Carifio: Westward expansion seems like NIU’s manifest destiny

Members of the NIU football team block Notre Dame's field goal to win the game on Saturday, Sept. 7, 2024 at Notre Dame Stadium.

Call this controversial if you must, but the college football landscape is dramatically different than it was even five years ago.

And if the reports are true and Northern Illinois University is being considered for a football-only spot in the newly restructured Mountain West, it seems like an opportunity the program can’t pass up.

School officials haven’t confirmed the report, but they haven’t technically denied it either – the only statement from the school regarding the issue is that no formal offer has been extended yet. The report said NIU and Toledo are being considered, not that there was a formal offer.

Maybe everything is just rumors, and nothing ends up happening. Which, frankly, seems like the most obvious outcome of where this ends up.

NIU has the chance to increase its profile and TV revenue from the current setup in the Mid-American Conference, not to mention create a better situation for other sports by moving to a different conference.

Call it manifest destiny. Heading west for football could be a boon for the school.

I’m not sure how college football purists continue to exist in this day and age, let alone geographic purists. Whether it was the death of the Big 8 in 1994 or the effective death of the Big East as a football conference a decade later, conference geography has made little to no sense. Not to mention today, when you’ve just got to look at whatever the Big Ten has going on geographically. Oregon-Rutgers as a Big Ten battle is cool, but Wyoming-NIU in the Mountain West is a bridge too far?

Heck, NIU even spent 1994-96 in the Big West. So we can just stop this argument here and now? Joining Toledo as football-only Mountain West members starting in 2026 isn’t without precedent.

Don’t forget we’re talking about four conference road games a year. So yeah, Muncie and Kalamazoo are being replaced by Las Vegas and Hawaii.

And we’re also talking about a bigger TV cut – probably. The Mountain West will have a new TV deal in 2026 when the reported new-look league will begin. Currently, reports place the MAC TV deal at $880,000 per school and the Mountain West at $5 million.
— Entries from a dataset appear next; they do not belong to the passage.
(* ===== verification/Swarm.v ===== *)
(** The set-up of the swarm, the node records of the boot nodes and the adapter that runs the
    swarm (crates/net/p2p/src/lib.rs and swarm_adapter.rs). *)

From Stdlib Require Import Strings.Ascii Strings.String Strings.Byte.
From S2P Require Import Prelude Types Backend Keys Signatures PayloadBuffer Store Crypto ChainStore ChainServer Wire P2P.

(** * Third-party interfaces *)

(** The configuration of gossipsub that [build_swarm] sets; times in milliseconds. *)
Record GossipsubConfig := mk_gossipsub_config {
  mesh_n : N;
  mesh_n_low : N;
  mesh_n_high : N;
  gossip_lazy : N;
  heartbeat_interval : N;
  fanout_ttl : N;
  history_length : N;
  history_gossip : N;
  duplicate_cache_time : N;
  validation_anonymous : bool;
  max_transmit_size : N;
  max_messages_per_rpc : option N;
  allow_self_origin : bool;
  idontwant_message_size_threshold : N;
}.

(** libp2p: keys, addresses and the swarm. An operation on the swarm tells whether it
    succeeded; [swarm_next] is the next event, [None] when there is none yet. *)
Class SwarmLib `{Libp2p} := {
  SecretKey : Type;
  PublicKey : Type;
  IpAddr : Type;
  Swarm : Type;
  SecretKey_try_from_bytes : bytes → option SecretKey;
  PeerId_from_public_key : PublicKey → PeerId;
  quic_multiaddr : IpAddr → N → Multiaddr;
  with_p2p : Multiaddr → PeerId → option Multiaddr;
  new_swarm : SecretKey → GossipsubConfig → list string → option Swarm;
  local_peer_id : Swarm → PeerId;
  swarm_dial : Swarm → Multiaddr → Swarm * bool;
  swarm_listen_on : Swarm → Multiaddr → Swarm * bool;
  gossipsub_subscribe : Swarm → string → Swarm * bool;
  gossipsub_publish : Swarm → string → bytes → Swarm * bool;
  req_resp_send_request : Swarm → PeerId → Request → string → Swarm * OutboundRequestId;
  req_resp_send_response : Swarm → ResponseChannel → Response → Swarm * bool;
}.

(** ethrex: base64, RLP node records and their fields; libp2p's secp256k1 keys. *)
Class NodeRecordLib `{SwarmLib} := {
  base64_decode : bytes → bytes;
  NodeRecord_decode : bytes → option (list (bytes * bytes));
  H264_decode : bytes → option bytes;
  u16_decode : bytes → option N;
  Ipv4Addr_decode : bytes → option IpAddr;
  Ipv6Addr_decode : bytes → option IpAddr;
  secp256k1_PublicKey_try_from_bytes : bytes → option PublicKey;
}.

(** * lib.rs: swarm construction *)

Section build.
Context `{SL : SwarmLib}.

Record Bootnode := mk_bootnode {
  bn_ip : IpAddr;
  bn_quic_port : N;
  bn_public_key : PublicKey;
}.

Record SwarmConfig := mk_swarm_config {
  sc_node_key : bytes;
  sc_bootnodes : list Bootnode;
  sc_listening_socket : IpAddr * N;
  sc_validator_id : option u64;
  sc_attestation_committee_count : u64;
  sc_is_aggregator : bool;
}.

Record BuiltSwarm := mk_built_swarm {
  bs_swarm : Swarm;
  bs_attestation_topic : string;
  bs_block_topic : string;
  bs_aggregation_topic : string;
  bs_bootnode_addrs : gmap PeerId Multiaddr;
}.

(** [libp2p::gossipsub::SubscriptionError] *)
Inductive SubscriptionError : Type := SubscriptionFailed.

Definition gossipsub_config : GossipsubConfig := {|
  mesh_n := 8;
  mesh_n_low := 6;
  mesh_n_high := 12;
  gossip_lazy := 6;
  heartbeat_interval := 700;
  fanout_ttl := 60 * 1000;
  history_length := 6;
  history_gossip := 3;
  duplicate_cache_time := 4 * 3 * 2 * 1000;
  validation_anonymous := true;
  max_transmit_size := MAX_COMPRESSED_PAYLOAD_SIZE;
  max_messages_per_rpc := Some 500;
  allow_self_origin := true;
  idontwant_message_size_threshold := 1000;
|}.

(** [result.unwrap()], [result.expect(..)] *)
Definition unwrap_op (r : Swarm * bool) : partial Swarm := if r.2 then Return r.1 else Panic.

(** The address of a boot node, and the step of the loop that dials it. *)
Definition bootnode_addr (bootnode : Bootnode) : option Multiaddr :=
  with_p2p (quic_multiaddr (bn_ip bootnode) (bn_quic_port bootnode)) (PeerId_from_public_key (bn_public_key bootnode)).

Definition dial_bootnode (local : PeerId) (acc : Swarm * gmap PeerId Multiaddr) (bootnode : Bootnode) :
    partial (Swarm * gmap PeerId Multiaddr) :=
  let peer_id := PeerId_from_public_key (bn_public_key bootnode) in
  if bool_decide (peer_id = local) then Return acc
  else
    addr ← expect_some (bootnode_addr bootnode);
    swarm ← unwrap_op (swarm_dial acc.1 addr);
    Return (swarm, <[peer_id := addr]> acc.2).

Definition build_swarm (config : SwarmConfig) : partial (SubscriptionError + BuiltSwarm) :=
  secret_key ← expect_some (SecretKey_try_from_bytes (sc_node_key config));
  swarm ← expect_some (new_swarm secret_key gossipsub_config [STATUS_PROTOCOL_V1; BLOCKS_BY_ROOT_PROTOCOL_V1]);
  dialed ← fold_partial (dial_bootnode (local_peer_id swarm)) (swarm, ∅) (sc_bootnodes config);
  let '(swarm, bootnode_addrs) := dialed in
  swarm ← unwrap_op (swarm_listen_on swarm
    (quic_multiaddr (sc_listening_socket config).1 (sc_listening_socket config).2));
  let block_topic := topic_of BLOCK_TOPIC_KIND in
  swarm ← unwrap_op (gossipsub_subscribe swarm block_topic);
  let aggregation_topic := topic_of AGGREGATION_TOPIC_KIND in
  swarm ← unwrap_op (gossipsub_subscribe swarm aggregation_topic);
  subnet_id ← subnet_of (sc_validator_id config) (sc_attestation_committee_count config);
  let attestation_topic := topic_of (attestation_topic_kind subnet_id) in
  if sc_is_aggregator config then
    let '(swarm, subscribed) := gossipsub_subscribe swarm attestation_topic in
    if subscribed : bool
    then Return (inr (mk_built_swarm swarm attestation_topic block_topic aggregation_topic bootnode_addrs))
    else Return (inl SubscriptionFailed)
  else Return (inr (mk_built_swarm swarm attestation_topic block_topic aggregation_topic bootnode_addrs)).

End build.

(** [P2P::spawn]: the actor, which owns the topics and the addresses. *)
Definition P2P_spawn `{SB : StorageBackend D B} `{SL : SwarmLib} (built : BuiltSwarm) (store : Store D) : P2PServer (D := D) :=
  p2p_spawn store (bs_attestation_topic built) (bs_block_topic built) (bs_aggregation_topic built) (bs_bootnode_addrs built).

(** * lib.rs: node records *)

Section records.
Context `{NR : NodeRecordLib}.

(** [record.pairs.iter().find(|(key, _)| key == name).map(|(_, value)| value)] *)
Definition find_pair (pairs : list (bytes * bytes)) (name : string) : option bytes :=
  snd <$> List.find (λ kv, bool_decide (kv.1 = list_byte_of_string name)) pairs.

(** [.map(|(_, bytes)| T::decode(bytes).expect(..))] *)
Definition map_expect {A} (decode : bytes → option A) (o : option bytes) : partial (option A) :=
  match o with
  | Some b => a ← expect_some (decode b); Return (Some a)
  | None => Return None
  end.

Definition parse_enr (enr_str : bytes) : partial Bootnode :=
  _ ← assert_that (4 <=? len enr_str);
  let base64_decoded := base64_decode (drop 4 enr_str) in
  pairs ← expect_some (NodeRecord_decode base64_decoded);
  quic_port_bytes ← expect_some (find_pair pairs "quic");
  public_key_rlp ← expect_some (find_pair pairs "secp256k1");
  public_key_bytes ← expect_some (H264_decode public_key_rlp);
  public_key ← expect_some (secp256k1_PublicKey_try_from_bytes public_key_bytes);
  quic_port ← expect_some (u16_decode quic_port_bytes);
  ipv4 ← map_expect Ipv4Addr_decode (find_pair pairs "ip");
  ipv6 ← map_expect Ipv6Addr_decode (find_pair pairs "ip6");
  ip ← expect_some (match ipv4 with Some ip => Some ip | None => ipv6 end);
  Return (mk_bootnode ip quic_port public_key).

Definition parse_enrs (enrs : list bytes) : partial (list Bootnode) :=
  fold_partial (λ bootnodes enr_str, bootnode ← parse_enr enr_str; Return (bootnodes ++ [bootnode])) [] enrs.

End records.

(** * swarm_adapter.rs

    The handle and the loop share two unbounded channels: commands to the swarm, and events
    from it. *)

(** [tokio::sync::mpsc::unbounded_channel]: sending never waits; [chan_recv] is [None] while
    nothing is queued. *)
Class UnboundedChannel := {
  Chan : Type → Type;
  chan_new {A} : Chan A;
  chan_send {A} : Chan A → A → Chan A;
  chan_recv {A} : Chan A → option (A * Chan A);
}.

(** Its documentation: messages are received in the order they were sent, each once. *)
Class UnboundedChannelLaws `{UC : UnboundedChannel} := {
  queued {A} : Chan A → list A;
  queued_new {A} : queued (chan_new (A := A)) = [];
  queued_send {A} (c : Chan A) x : queued (chan_send c x) = queued c ++ [x];
  queued_recv {A} (c : Chan A) : match chan_recv c with
                                 | Some (x, c') => queued c = x :: queued c'
                                 | None => queued c = []
                                 end;
}.

Section adapter.
Context `{SL : SwarmLib} `{SN : Snappy} `{WC : WireCodecs} `{UC : UnboundedChannel}.

(** [execute_command]; a request is answered with the identifier the swarm gave it. *)
Definition execute_command (swarm : Swarm) (cmd : SwarmCommand) : Swarm * option OutboundRequestId :=
  match cmd with
  | Publish topic data => ((gossipsub_publish swarm topic data).1, None)
  | Dial addr => ((swarm_dial swarm addr).1, None)
  | SendRequest peer request protocol =>
      let '(swarm, request_id) := req_resp_send_request swarm peer request protocol in (swarm, Some request_id)
  | SendResponse channel response => ((req_resp_send_response swarm channel response).1, None)
  end.

Record Adapter := mk_adapter {
  ad_swarm : Swarm;
  ad_commands : Chan SwarmCommand;
  ad_events : Chan SwarmEvent;
  ad_senders : bool;
  ad_receiver : bool;
  ad_running : bool;
}.

(** [start_swarm_adapter] *)
Definition start_swarm_adapter (swarm : Swarm) : Adapter := mk_adapter swarm chan_new chan_new true true true.

(** What can be seen of a step. *)
Inductive AdapterLabel : Type :=
| Sent (cmd : SwarmCommand)
| Rejected (cmd : SwarmCommand)
| Executed (cmd : SwarmCommand) (answer : option OutboundRequestId)
| Yielded (event : SwarmEvent)
| Delivered (event : SwarmEvent)
| Closed
| Exited.

(** [swarm.next()] may complete with an event, or with [None] when the swarm has ended. *)
Context (swarm_next : Swarm → option SwarmEvent → Swarm → Prop).

(** The loop chooses between an event and a command ([tokio::select!]); the actor sends and
    receives, and either side may close its channel. *)
Inductive adapter_step : Adapter → AdapterLabel → Adapter → Prop :=
| step_send swarm cmds events rx cmd :
    adapter_step (mk_adapter swarm cmds events true rx true) (Sent cmd) (mk_adapter swarm (chan_send cmds cmd) events true rx true)
| step_reject swarm cmds events rx cmd :
    adapter_step (mk_adapter swarm cmds events true rx false) (Rejected cmd) (mk_adapter swarm cmds events true rx false)
| step_event swarm swarm' cmds events tx event :
    swarm_next swarm (Some event) swarm' →
    adapter_step (mk_adapter swarm cmds events tx true true) (Yielded event)
      (mk_adapter swarm' cmds (chan_send events event) tx true true)
| step_event_lost swarm swarm' cmds events tx event :
    swarm_next swarm (Some event) swarm' →
    adapter_step (mk_adapter swarm cmds events tx false true) Exited (mk_adapter swarm' cmds events tx false false)
| step_swarm_end swarm swarm' cmds events tx rx :
    swarm_next swarm None swarm' →
    adapter_step (mk_adapter swarm cmds events tx rx true) Exited (mk_adapter swarm' cmds events tx rx false)
| step_command swarm swarm' cmd cmds cmds' events tx rx answer :
    chan_recv cmds = Some (cmd, cmds') → execute_command swarm cmd = (swarm', answer) →
    adapter_step (mk_adapter swarm cmds events tx rx true) (Executed cmd answer) (mk_adapter swarm' cmds' events tx rx true)
| step_commands_end swarm cmds events rx :
    chan_recv cmds = None →
    adapter_step (mk_adapter swarm cmds events false rx true) Exited (mk_adapter swarm cmds events false rx false)
| step_deliver swarm cmds event events events' tx run :
    chan_recv events = Some (event, events') →
    adapter_step (mk_adapter swarm cmds events tx true run) (Delivered event) (mk_adapter swarm cmds events' tx true run)
| step_drop_handle swarm cmds events rx run :
    adapter_step (mk_adapter swarm cmds events true rx run) Closed (mk_adapter swarm cmds events false rx run)
| step_drop_stream swarm cmds events tx run :
    adapter_step (mk_adapter swarm cmds events tx true run) Closed (mk_adapter swarm cmds events tx false run).

Inductive adapter_run : Adapter → list AdapterLabel → Adapter → Prop :=
| run_nil a : adapter_run a [] a
| run_snoc a l a' x a'' : adapter_run a l a' → adapter_step a' x a'' → adapter_run a (l ++ [x]) a''.

End adapter.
There’s no guarantee the new deal will be for that much. Combining the various reports, the league could end up looking something like UNLV, Air Force, Wyoming, San Jose State, New Mexico, Nevada, Texas-El Paso, Texas State and/or Tarleton State as full-time members. NIU and Toledo would be football-only members along with Hawaii. And that still could change drastically in the next few days as we speed toward a resolution.

Certainly seems like an exciting opportunity from a football standpoint. But these decisions aren’t based on one sport. When the decision is made, it has to be what’s best for all sports.

And that’s the secretly good part of a potential move as well. It could open NIU up to join a conference other than the MAC for other sports.

If you compare the geography of the Horizon League, Ohio Valley and Missouri Valley, all make at least as much sense geographically as the MAC. And geography for non-football sports is much more important for a multitude of reasons. It’s not just economic, but scholastic as well.

The Missouri Valley and Ohio Valley have multiple Illinois schools the Huskies regularly play across all sports. Weeknight trips to Macomb or Chicago are far less daunting than Buffalo.

Then there’s the last thing purists don’t want to talk about. Seismic changes are coming to the overall landscape of college football soon, and the move toward superconferences is probably just Step 1. I’m certainly not in the position to try and guess what that’s going to look like.

Maybe it’s a formal divorce between the Power 4 and Group of 5 teams. Maybe it’s a full-on exodus of Power 4 conferences from the sport. Who knows.

Whatever form that future takes, NIU heading west for football could help the destiny of its entire athletic department.